----- Listed entries -----

(** ** How a sweep leaves its job *)
(** A change that leaves a job's status alone. *)
Definition tame (id : string) (o : RDb -> RDb) : Prop :=
  forall d j, job_row id d = Some j -> exists j', job_row id (o d) = Some j' /\ j'.(bj_status) = j.(bj_status).
Record stands (id : string) (st : BacktestJobStatus) (w : RWorld) : Prop := {
  sd_ok : rw_ok w; sd_others : Forall (tame id) w.(r_others); sd_row : exists j, job_row id w.(r_db) = Some j /\ j.(bj_status) = st
}.
Lemma job_row_write id o n d : job_row id (write_job o n d) =
  (fun j => if String.eqb j.(bj_id) o.(bj_id) then merge_job o n j else j) <$> job_row id d.
Proof.
  unfold job_row, write_job. cbn. unfold update_where. induction (backtest_jobs d) as [|j l IH]; [reflexivity|]. cbn [map List.find].
  assert ((if String.eqb (bj_id j) (bj_id o) then merge_job o n j else j).(bj_id) = bj_id j) as -> by (destruct (String.eqb (bj_id j) (bj_id o)); reflexivity).
  destruct (String.eqb (bj_id j) id); [reflexivity | exact IH].
Qed.
Lemma write_job_ok o n d : rdb_ok (write_job o n d) = rdb_ok d.
Proof.
  assert (map bj_id (backtest_jobs (write_job o n d)) = map bj_id (backtest_jobs d)) as K.
  { unfold write_job. cbn. unfold update_where. rewrite map_map. apply map_ext. intros j. now destruct (String.eqb _ _). }
  unfold rdb_ok, unique_on. rewrite K. cbn [write_job on_jobs runs stages backtest_cells]. do 2 f_equal.
  induction (backtest_cells d) as [|c l IH]; [reflexivity|]. cbn [forallb]. now rewrite IH, !named_in_keys, K.
Qed.
Lemma tame_same_jobs id o : (forall d, (o d).(backtest_jobs) = d.(backtest_jobs)) -> tame id o.
Proof. intros H d j J. exists j. unfold job_row in *. now rewrite H. Qed.
Lemma tame_write_job id o n : n.(bj_status) = o.(bj_status) -> tame id (write_job o n).
Proof.
  intros H d j J. rewrite job_row_write, J. cbn. eexists. split; [reflexivity|]. destruct (String.eqb _ _); [|reflexivity].
  unfold merge_job. cbn. now rewrite H, changed_none.
Qed.
Lemma tame_compose id f g : tame id f -> tame id g -> tame id (fun d => g (f d)).
Proof. intros F G d j J. destruct (F d j J) as (j1 & J1 & E1). destruct (G _ j1 J1) as (j2 & J2 & E2). exists j2. split; [exact J2 | congruence]. Qed.
Lemma settle_stands id st w : stands id st w -> stands id st (settle w).
Proof.
  intros [H1 H2 (j & J & E)]. unfold settle. destruct (r_others w) as [|o r] eqn:O; [split; auto; [now rewrite O | eauto]|].
  apply Forall_cons in H2 as [Ho Hr]. destruct (rdb_ok (o (r_db w))) eqn:D; split; cbn; auto; [|eauto].
  destruct (Ho _ j J) as (j' & J' & E'). exists j'. split; [exact J' | congruence].
Qed.
Section stands.
Context (id : string) (st : BacktestJobStatus).
Lemma stands_query {A} (f : RDb -> A) : preserves (stands id st) (query f).
Proof. intros w H. unfold query. cbn. now apply settle_stands. Qed.
Lemma stands_commit f : tame id f -> preserves (stands id st) (commit_with f).
Proof.
  intros F w H. apply settle_stands in H as [H1 H2 (j & J & E)]. unfold commit_with. destruct (rdb_ok (f _)) eqn:D; [|split; eauto].
  split; cbn; [exact D | exact H2|]. destruct (F _ j J) as (j' & J' & E'). exists j'. split; [exact J' | congruence].
Qed.
Lemma stands_utcnow : preserves (stands id st) utcnow.
Proof. intros w [H1 H2 H3]. unfold utcnow. destruct (r_ticks w); now split. Qed.
Lemma stands_uuid4 : preserves (stands id st) uuid4.
Proof. intros w [H1 H2 H3]. unfold uuid4. destruct (r_uuids w); now split. Qed.
Lemma stands_agents {A} (f : list agent_call -> A * list agent_call) : preserves (stands id st) (on_agents f).
Proof. intros w [H1 H2 H3]. unfold on_agents. destruct (f _). now split. Qed.
End stands.
#[export] Hint Extern 1 (preserves (stands _ _) (query _)) => apply stands_query : preserves.
#[export] Hint Extern 1 (preserves (stands _ _) utcnow) => apply stands_utcnow : preserves.
#[export] Hint Extern 1 (preserves (stands _ _) uuid4) => apply stands_uuid4 : preserves.
#[export] Hint Extern 1 (preserves (stands _ _) (on_agents _)) => apply stands_agents : preserves.
Ltac tame := first
  [ apply tame_same_jobs; intros; reflexivity
  | apply tame_write_job; solve [auto]
  | apply (tame_compose _ (write_cell _ _)); tame ].
#[export] Hint Extern 1 (preserves (stands _ _) (commit_with _)) => apply stands_commit; tame : preserves.
Lemma stands_runs id st : (forall x f, preserves (stands id st) (update_run x f)) /\ (forall q, preserves (stands id st) (create_run q)).
Proof.
  split; intros; unfold update_run, create_run; preserve.
Qed.
#[export] Hint Extern 1 (preserves (stands _ _) (update_run _ _)) => apply stands_runs : preserves.
#[export] Hint Extern 1 (preserves (stands _ _) (create_run _)) => apply stands_runs : preserves.
Lemma stands_update_cell id st x s d f g : (forall c, preserves (stands id st) (f c)) -> (forall c j, (g c j).(bj_status) = j.(bj_status)) ->
  preserves (stands id st) (update_cell x s d f g).
Proof.
  intros F G. unfold update_cell. preserve.
Qed.
Lemma stands_cell_ops id st x s d :
  preserves (stands id st) (mark_cell_running x s d) /\ (forall e, preserves (stands id st) (mark_cell_failed x s d e)) /\
  (forall r a b, preserves (stands id st) (mark_cell_completed x s d r a b)) /\
  forall r a b h t, preserves (stands id st) (mark_cell_evaluated x s d r a b h t).
Proof.
  split; [|split; [intros e | split; [intros r a b | intros r a b h t; unfold mark_cell_evaluated; preserve]]];
    apply stands_update_cell; intros; cbv beta zeta; (preserve || reflexivity).
Qed.
Section ends.
Context {agents : Agents} {je : JobEnv} (ai : AIResearchSettings) (host_date : Z -> Z) (id : string).
Lemma stands_cell st job s d : preserves (stands id st) (_run_one_cell ai host_date job s d).
Proof.
  destruct (stands_cell_ops id st job.(bj_id) s d) as (C1 & C2 & C3 & _).
  unfold _run_one_cell, end_cell, cell_failed, mark_running, mark_completed, mark_failed. preserve.
Qed.
Lemma stands_dates st job cells s dates : preserves (stands id st) (sweep_dates ai host_date job cells s dates).
Proof. induction dates as [|d l IH]; cbn [sweep_dates]; unfold is_cancel_requested; preserve. apply stands_cell. Qed.
Lemma stands_sweep st job cells s dates : preserves (stands id st) (_sweep_symbol ai host_date job cells s dates).
Proof.
  unfold _sweep_symbol, _settle_symbol, _persist_evaluation_from_log. preserve; first [apply stands_dates | apply stands_cell_ops].
Qed.
Lemma stands_gather st l : Forall (preserves (stands id st)) l -> preserves (stands id st) (gather l).
Proof. induction 1; cbn [gather]; preserve. Qed.
(** Setting the status of a job that stands. *)
Lemma update_job_sets st st' f w : stands id st w -> (forall j, preserves (stands id st) (f j)) ->
  (forall j w, exists n, fst (f j w) = Ok n /\ n.(bj_status) = st') -> stands id st' (snd (update_job id f w)) /\ fst (update_job id f w) = Ok tt.
Proof.
  intros H F S. unfold update_job, query, bind. apply settle_stands in H. pose proof H as [_ _ (j & J & E)]. rewrite J. cbv beta iota.
  destruct (S j (settle w)) as (n & N & En). pose proof (F j _ H) as H1. destruct (f j (settle w)) as [r w1]. cbn in N, H1. subst r.
  apply settle_stands in H1 as [H1 H2 (j1 & J1 & E1)]. unfold commit_with. rewrite write_job_ok, H1. cbn -[write_job]. split; [|reflexivity].
  split; cbn -[write_job]; [unfold rw_ok; cbn -[write_job]; now rewrite write_job_ok | exact H2|]. rewrite job_row_write, J1. cbn. eexists. split; [reflexivity|].
  assert (bj_id j1 = id /\ bj_id j = id) as [-> ->].
  { apply List.find_some in J as [_ J], J1 as [_ J1]. apply String.eqb_eq in J, J1. now split. }
  rewrite String.eqb_refl. unfold merge_job. cbn. rewrite En, E, E1. unfold changed. now case_decide.
Qed.
Lemma utcnow_Ok w : exists t w', utcnow w = (Ok t, w').
Proof. unfold utcnow. destruct (r_ticks w); eauto. Qed.
Ltac sets st := apply (update_job_sets st);
  [assumption | intros; cbv beta zeta; preserve
  | intros; cbv beta zeta; unfold bind, ret; repeat case_match; simplify_eq/=; eauto;
    match goal with E : utcnow ?w = _ |- _ => destruct (utcnow_Ok w) as (? & ? & ?); congruence end].
Definition terminal (st : BacktestJobStatus) : Prop := st = B_COMPLETED \/ st = B_FAILED \/ st = B_CANCELLED.
Lemma mark_running_stands st w : stands id st w ->
  stands id B_RUNNING (snd (mark_backtest_running id w)) /\ fst (mark_backtest_running id w) = Ok tt.
Proof. intros H. unfold mark_backtest_running. sets st. Qed.
Definition finishes (x : result exn unit * RWorld) : Prop := exists st, terminal st /\ stands id st (snd x) /\ fst x = Ok tt.
Lemma finish_ends job w : job.(bj_id) = id -> stands id B_RUNNING w ->
  finishes (finish_backtest job w).
Proof.
  intros Hid H. unfold finish_backtest, is_cancel_requested, get_cells, query. rewrite Hid. unfold bind at 1. apply settle_stands in H.
  cbv beta iota. set (w1 := settle w) in *. clearbody w1. destruct (match job_row id (r_db w1) with Some j => cancel_requested j | None => false end).
  - exists B_CANCELLED. split; [unfold terminal; auto|]. unfold mark_backtest_cancelled. sets B_RUNNING.
  - unfold bind at 1. apply settle_stands in H. cbv beta iota. set (w2 := settle w1) in *. clearbody w2. destruct (_ && _).
    + exists B_FAILED. split; [unfold terminal; auto|]. unfold mark_backtest_failed. sets B_RUNNING.
    + exists B_COMPLETED. split; [unfold terminal; auto|]. unfold mark_backtest_completed. sets B_RUNNING.
Qed.
(** A backtest ends, unless a sweep raises.  Whatever the agents answer, and
    whatever the other connections commit that leaves the job's status alone -- a
    stop being asked for is one -- the background run of a recorded backtest,
    whatever its status was, leaves it COMPLETED, FAILED or CANCELLED when it
    returns; and when it raises, which it does only after every sweep has run,
    the job is left RUNNING. *)
Theorem backtest_ends_or_is_left_running w : rw_ok w -> Forall (tame id) w.(r_others) -> job_row id w.(r_db) <> None ->
  let '(r, w') := _run_backtest ai host_date id w in
  exists j, job_row id w'.(r_db) = Some j /\
    match r with Ok _ => terminal j.(bj_status) | Err _ => j.(bj_status) = B_RUNNING end.
Proof.
  intros H1 H2 H3. destruct (job_row id (r_db w)) as [j|] eqn:J; [clear H3|easy].
  assert (stands id j.(bj_status) w) as H by (split; eauto). apply settle_stands in H. pose proof H as [_ _ (j1 & J1 & _)].
  unfold _run_backtest, get_backtest, query, bind at 1. rewrite J1. cbn [fmap option_fmap option_map].
  assert (bj_id j1 = id) as Hid. { apply List.find_some in J1 as [_ J1]. now apply String.eqb_eq in J1. }
  set (cells := cells_of id _). clearbody cells. apply mark_running_stands in H as [R Ok1]. unfold bind at 1.
  destruct (mark_backtest_running id (settle w)) as [r1 w1]. cbn in R, Ok1. subst r1.
  set (l := map _ (cells_by_symbol cells)).
  assert (preserves (stands id B_RUNNING) (gather l)) as G.
  { apply stands_gather, Forall_map, List.Forall_forall. intros x _. apply stands_sweep. }
  specialize (G w1 R). unfold bind at 1. assert (exists e, fst (gather l w1) = Ok e) as [e E].
  { clear. revert w1. induction l as [|m l IH]; intros w; [now eexists|]. cbn [gather]. unfold bind, try_except, ret.
    destruct (m w) as [[[]|e] w1]; cbn; destruct (IH w1) as [e' E']; destruct (gather l w1) as [r w2]; cbn in E'; subst r; now eexists. }
  destruct (gather l w1) as [r w2]. cbn in E, G. subst r. destruct e as [e|].
  - destruct G as [_ _ (j2 & J2 & E2)]. cbn. eauto.
  - destruct (finish_ends j1 w2 Hid G) as (st & T & [_ _ (j2 & J2 & E2)] & E). destruct (finish_backtest j1 w2) as [r w3]. cbn in *. subst r.
    exists j2. split; [exact J2 | now rewrite E2].
Qed.
End ends.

-----

- Task details -
Retype exactly, and only, the lines above from the one where "intros H F S." occurs up to and including the one where "apply settle_stands in H1" occurs.

- Output for this exercise -
  intros H F S. unfold update_job, query, bind. apply settle_stands in H. pose proof H as [_ _ (j & J & E)]. rewrite J. cbv beta iota.
  destruct (S j (settle w)) as (n & N & En). pose proof (F j _ H) as H1. destruct (f j (settle w)) as [r w1]. cbn in N, H1. subst r.
  apply settle_stands in H1 as [H1 H2 (j1 & J1 & E1)]. unfold commit_with. rewrite write_job_ok, H1. cbn -[write_job]. split; [|reflexivity].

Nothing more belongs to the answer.